Strategy has formalized a policy that permits limited bitcoin sales when needed to meet dividend obligations, alongside authorizing share buybacks and preferred stock repurchases as part of its broader capital strategy. The company has also set a minimum cash reserve target equal to 12 months of preferred dividends and interest expenses, with current reserves reported at about $2.55 billion, covering roughly 17 months of obligations, Coindesk reported.
A separate disclosure of the updated framework shows Strategy has structured the policy to allow up to $1.25 billion in potential bitcoin sales alongside a $1 billion common stock buyback program, marking a broader shift in how the company manages liquidity across its capital base.
JPMorgan analysts led by Nikolaos Panigirtzoglou said a higher reserve buffer, closer to 24 to 36 months of coverage, would provide greater comfort that Strategy would not need to sell bitcoin in the near term. The bank noted that strengthening reserves through additional equity issuance could improve balance sheet stability even if it affects valuation metrics tied to net asset value, the Coindesk report said.
Strategy, formerly MicroStrategy, holds 847,363 bitcoin, making it one of the largest corporate holders of the cryptocurrency. Its accumulation strategy has positioned the company as a major source of bitcoin demand in recent years, with holdings estimated at roughly 4% of total supply, Bitcoin.com News reported.
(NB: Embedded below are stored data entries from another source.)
Lemma drain_served cs heap resumed c R T l h r op : calls_inv cs heap resumed (c :: R) T l ->
  cs !! h = Some (r, Waiting) -> cqe_user_data c ∈ req_addrs r ->
  op_continuation op = (if decide (last (req_addrs r) = Some (cqe_user_data c)) then Some h else None) ->
  served cs (hand_over heap op c) (resumed ++ option_list (op_continuation op)) R T l.
Proof.
  intros H Hh Ha Hcont. pose proof (c_nodup H) as Hn. cbn in Hn. apply NoDup_cons in Hn as [Hout _]. fold (outs R T) in Hout.
  set (a := cqe_user_data c) in *.
  assert (forall h', h' ∈ resumed ++ option_list (op_continuation op) <->
    h' ∈ resumed \/ (h' = h /\ last (req_addrs r) = Some a)) as Hres.
  { intros h'. rewrite elem_of_app, Hcont. case_decide; cbn; rewrite ?list_elem_of_singleton, ?elem_of_nil; intuition congruence. }
  assert (forall h' r', cs !! h' = Some (r', Waiting) -> a ∈ req_addrs r' -> h' = h /\ r' = r) as Hmine
    by (intros h' r' Hh' Ha'; by destruct (same_call H h r Waiting h' r' Waiting a Hh Hh' Ha Ha') as (? & ? & _)).
  split.
  - apply (c_pending H).
  - intros c' Hc'. apply (c_ready H). by constructor.
  - intros h' r' b Hh' Hb. unfold hand_over. fold a. destruct (decide (b = a)) as [->|Hne].
    + rewrite lookup_insert_eq. eexists. split; [done|]. destruct (Hmine h' r' Hh' Hb) as [-> ->]. split; [done|].
      intros _. apply (c_ready H). constructor.
    + rewrite lookup_insert_ne by done. destruct (c_heap H h' r' b Hh' Hb) as (op' & ? & ? & Hr). exists op'.
      split; [done|]. split; [done|]. intros Hno. apply Hr. rewrite drain_outs. tauto.
  - intros h' r' Hh'. rewrite Hres, (c_resumed H h' r' Hh'). split.
    + intros [Hl|[-> Hl]] b Eb; [intros Hb; apply (Hl b Eb), drain_outs; by right|]. by simplify_eq.
    + intros Hl. destruct (decide (last (req_addrs r') = Some a)) as [E|E].
      * right. destruct (Hmine h' r' Hh') as [-> ->]; [by eapply last_Some_elem_of|done].
      * left. intros b Eb. rewrite drain_outs. intros [->|Hb]; [done|]. by apply (Hl b Eb).
  - apply NoDup_app. split; [apply (c_once H)|]. rewrite Hcont. case_decide as El; cbn; [|split; [by intros ? _ ?%not_elem_of_nil|constructor]].
    split; [|apply NoDup_singleton]. intros h' Hh' ->%list_elem_of_singleton.
    apply (c_resumed H h r Hh) with (a := a) in Hh'; [|done]. apply Hh', drain_outs. by left.
  - intros h' [Hh'|[-> _]]%Hres; [by apply (c_known H)|by eexists].
  - intros h' r' o Hh'. assert (h' <> h) by (intros ->; by simplify_eq).
    destruct (c_done H h' r' o Hh') as [(? & ?)|(? & ?)]; [left|right]; split; try done; rewrite Hres; intuition.
  - apply (c_log H).
  - apply (c_log_order H).
Qed.

Lemma drain_inv cs heap resumed c R T l : calls_inv cs heap resumed (c :: R) T l ->
  cqe_user_data c <> 0 /\ exists op, heap !! cqe_user_data c = Some op /\
  calls_inv cs (hand_over heap op c) (resumed ++ option_list (op_continuation op)) R T l.
Proof.
  intros H. destruct (c_owner H (cqe_user_data c)) as (h & r & Hh & Ha); [apply drain_outs; by left|].
  destruct (c_heap H h r _ Hh Ha) as (op & Hop & Hcont & _).
  split; [destruct (c_wf H _ _ _ Hh) as [_ Hz]; rewrite Forall_forall in Hz; by apply Hz|]. exists op. split; [done|].
  split; [by eapply drain_owners; apply H|by eapply drain_served].
Qed.

(** A coroutine that was resumed returns. *)
Lemma delete_other (heap : gmap Z Operation) ads a : a ∉ ads -> foldr delete heap ads !! a = heap !! a.
Proof.
  induction ads as [|b ads IH]; [done|]. intros [? ?]%not_elem_of_cons. cbn. rewrite lookup_delete_ne by done. by apply IH.
Qed.

(** By then nothing of it is outstanding. *)
Lemma resumed_finished cs heap resumed R T l h r a : calls_inv cs heap resumed R T l ->
  cs !! h = Some (r, Waiting) -> h ∈ resumed -> a ∈ req_addrs r -> a ∉ outs R T.
Proof.
  intros H Hh Hres Ha. pose proof (proj1 (c_resumed H h r Hh) Hres) as Hl.
  destruct (req_addrs r) as [|a1 [|a2 []]] eqn:E; try (by destruct r).
  - apply list_elem_of_singleton in Ha as ->. by apply Hl.
  - apply elem_of_cons in Ha as [->|Ha]; [|apply list_elem_of_singleton in Ha as ->; by apply Hl].
    eapply (c_after H); [done|done|by apply Hl].
Qed.

Section Return.
Context {cs : gmap Z (request * call_state)} {h : Z} {r : request} (st : call_state) (Hh : cs !! h = Some (r, Waiting)).

Lemma ret_lookup h' r' st' : <[h := (r, st)]> cs !! h' = Some (r', st') ->
  exists st0, cs !! h' = Some (r', st0) /\ (h' = h /\ r' = r /\ st' = st \/ h' <> h /\ st' = st0).
Proof. intros [[<- ?]|[? ?]]%lookup_insert_Some; simplify_eq; eauto 6. Qed.

Lemma ret_old h' r' st' : cs !! h' = Some (r', st') -> exists st1, <[h := (r, st)]> cs !! h' = Some (r', st1).
Proof.
  intros Hh'. destruct (decide (h' = h)) as [->|]; [rewrite lookup_insert_eq|rewrite lookup_insert_ne by done];
    simplify_eq; eauto.
Qed.
End Return.

Lemma return_owners cs heap resumed R T l h r o : calls_inv cs heap resumed R T l ->
  cs !! h = Some (r, Waiting) -> h ∈ resumed -> owners (<[h := (r, Answered o)]> cs) R T.
Proof.
  intros H Hh Hres. pose proof (fun a => resumed_finished _ _ _ _ _ _ h r a H Hh Hres) as Hfin.
  pose proof (ret_lookup (Answered o) Hh) as Hnew. pose proof (ret_old (Answered o) Hh) as Hold.
  split.
  - intros h1 r1 st1 h2 r2 st2 a (? & ? & _)%Hnew (? & ? & _)%Hnew. by eapply (c_unique H).
  - intros h1 r1 st1 (? & ? & _)%Hnew. by eapply (c_wf H).
  - apply (c_nodup H).
  - intros a Ha. destruct (c_owner H a Ha) as (h' & r' & Hh' & Ha'). exists h', r'. split; [|done].
    rewrite lookup_insert_ne; [done|]. intros ->. simplify_eq. by apply (Hfin a).
  - intros s Hs. destruct (c_todo H s Hs) as (h' & r' & st' & Hh' & ?). destruct (Hold _ _ _ Hh'). eauto.
  - intros T1 s T2 ET Hl. destruct (c_next H T1 s T2 ET Hl) as (h' & r' & st' & s2 & T3 & Hh' & ?).
    destruct (Hold _ _ _ Hh'). eauto 8.
  - intros h' r' st' a1 a2 R1 c R2 (? & ? & _)%Hnew. by eapply (c_behind H).
  - intros h' r' a1 a2 (? & ? & [(_ & _ & ?)|[_ <-]])%Hnew; [done|]. by eapply (c_after H).
Qed.

(** The results it reads are those of the history. *)
Lemma return_results cs heap resumed R T l h r rs : calls_inv cs heap resumed R T l ->
  cs !! h = Some (r, Waiting) -> h ∈ resumed -> mapM (fun a => op_result <$> heap !! a) (req_addrs r) = Some rs ->
  Forall2 (fun a x => results l a = [x]) (req_addrs r) rs.
Proof.
  intros H Hh Hres Hrs. apply mapM_Some in Hrs.
  assert (forall a, a ∈ req_addrs r -> exists op, heap !! a = Some op /\ results l a = [op_result op]) as Hops.
  { intros a Ha. destruct (c_heap H h r a Hh Ha) as (op & ? & _ & Hr). exists op. split; [done|].
    apply Hr. by eapply resumed_finished. }
  clear -Hrs Hops. induction Hrs as [|a x ads rs Hx Hrs IH]; constructor; [|apply IH; intros; apply Hops; by constructor].
  destruct (Hops a) as (op & Hop & ->); [constructor|]. rewrite Hop in Hx. cbn in Hx. by simplify_eq.
Qed.

Lemma return_served cs heap resumed R T l h r rs : calls_inv cs heap resumed R T l ->
  cs !! h = Some (r, Waiting) -> h ∈ resumed -> mapM (fun a => op_result <$> heap !! a) (req_addrs r) = Some rs ->
  served (<[h := (r, Answered (req_outcome r false rs))]> cs) (foldr delete heap (req_addrs r)) resumed R T l.
Proof.
  intros H Hh Hres Hrs. set (st := Answered (req_outcome r false rs)).
  pose proof (ret_lookup st Hh) as Hnew. pose proof (ret_old st Hh) as Hold.
  assert (forall h' r' a, cs !! h' = Some (r', Waiting) -> a ∈ req_addrs r' -> h' <> h -> a ∉ req_addrs r) as Hapart.
  { intros h' r' a Hh' Ha Hne Ha'. apply Hne. by eapply (c_unique H). }
  split.
  - apply (c_pending H).
  - apply (c_ready H).
  - intros h' r' a (? & ? & [(_ & _ & ?)|[? <-]])%Hnew Ha; [done|].
    rewrite delete_other by (by eapply Hapart). by apply (c_heap H).
  - intros h' r' (? & ? & [(_ & _ & ?)|[_ <-]])%Hnew; [done|]. by apply (c_resumed H).
  - apply (c_once H).
  - intros h' Hh'. destruct (c_known H h' Hh') as [[r' st'] Hs]. destruct (Hold _ _ _ Hs). by eexists.
  - intros h' r' o (? & ? & [(-> & -> & E)|[_ <-]])%Hnew; [|by apply (c_done H)]. unfold st in E. injection E as ->. left.
    split; [done|]. exists rs. split; [|done]. by eapply return_results.
  - intros e He. destruct (c_log H e He) as (h' & r' & st' & Hh' & ?). destruct (Hold _ _ _ Hh'). eauto.
  - intros h' r' st' s1 s2 l1 e l2 (? & ? & _)%Hnew. by eapply (c_log_order H).
Qed.

Lemma return_inv cs heap resumed R T l h r rs : calls_inv cs heap resumed R T l ->
  cs !! h = Some (r, Waiting) -> h ∈ resumed -> mapM (fun a => op_result <$> heap !! a) (req_addrs r) = Some rs ->
  calls_inv (<[h := (r, Answered (req_outcome r false rs))]> cs) (foldr delete heap (req_addrs r)) resumed R T l.
Proof. intros H Hh Hres Hrs. split; [by eapply return_owners|by apply return_served]. Qed.
End Inv.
JPMorgan said the updated structure effectively places Strategy in a position where it may act as both a buyer and occasional seller of bitcoin depending on funding requirements, introducing opposing flows into the market that can influence liquidity conditions.
Earlier disclosures showed Strategy sold 32 bitcoin between May 26 and May 31 to help fund dividend payments, marking one of the few instances of direct sales in recent years outside of routine adjustments, according toCoinMarketCap Academy.
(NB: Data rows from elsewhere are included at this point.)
Lemma runBenchmark_ends k name : name ∈ take 4 benchmark_names -> exists k' x, runBenchmark fuel o k name k' x.
Proof.
  intros Hn. assert (name ∈ benchmark_names) as Hn' by (rewrite <- (take_drop 4 benchmark_names); apply elem_of_app; by left).
  destruct (openFreshDb_spec k) as (k1 & r & Ho & Hr). destruct r as [| |d].
  - do 2 eexists. by eapply BenchNoDatabase.
  - do 2 eexists. by eapply BenchUncaught.
  - destruct Hr as (k4 & e & Hs & Hown & He & Hq & Hw). destruct (bench_on_ends k4 d e name Hown He Hq Hw Hn) as (c & ok & Hb).
    destruct (bench_on_kept k4 d e name c ok Hown He Hq Hw Hb) as [Hown' He'].
    destruct (destroy_spec k4 (with_client d c) Hown' He') as (k5 & f' & Hd' & _). do 2 eexists. by eapply BenchRuns.
Qed.

Lemma run_all_ends names : Forall (fun name => name ∈ take 4 benchmark_names \/ name ∉ benchmark_names) names ->
  forall k, exists k' x, run_all fuel o k names k' x.
Proof.
  induction 1 as [|name names Hn _ IH]; intros k; [do 2 eexists; constructor|].
  assert (exists k1 x, runBenchmark fuel o k name k1 x) as (k1 & x & Hx).
  { destruct Hn as [Hn|Hn]; [by apply runBenchmark_ends|]. do 2 eexists. by apply BenchUnknown. }
  destruct x as [[]|].
  - destruct (IH k1) as (k2 & x & Hall). do 2 eexists. by eapply OneMore.
  - do 2 eexists. by eapply OneFails.
  - do 2 eexists. by eapply OneTerminates.
Qed.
The company’s bitcoin strategy has been largely supported by capital markets activity, including equity issuance that has funded large-scale purchases over time, linking its balance sheet performance closely to both bitcoin prices and investor demand for its stock.
Broader crypto market conditions have also been influenced by shifts in institutional demand, including periods of net outflows from U.S. spot bitcoin exchange-traded funds since mid-2026, adding another layer of pressure on market liquidity, the Coindesk report added.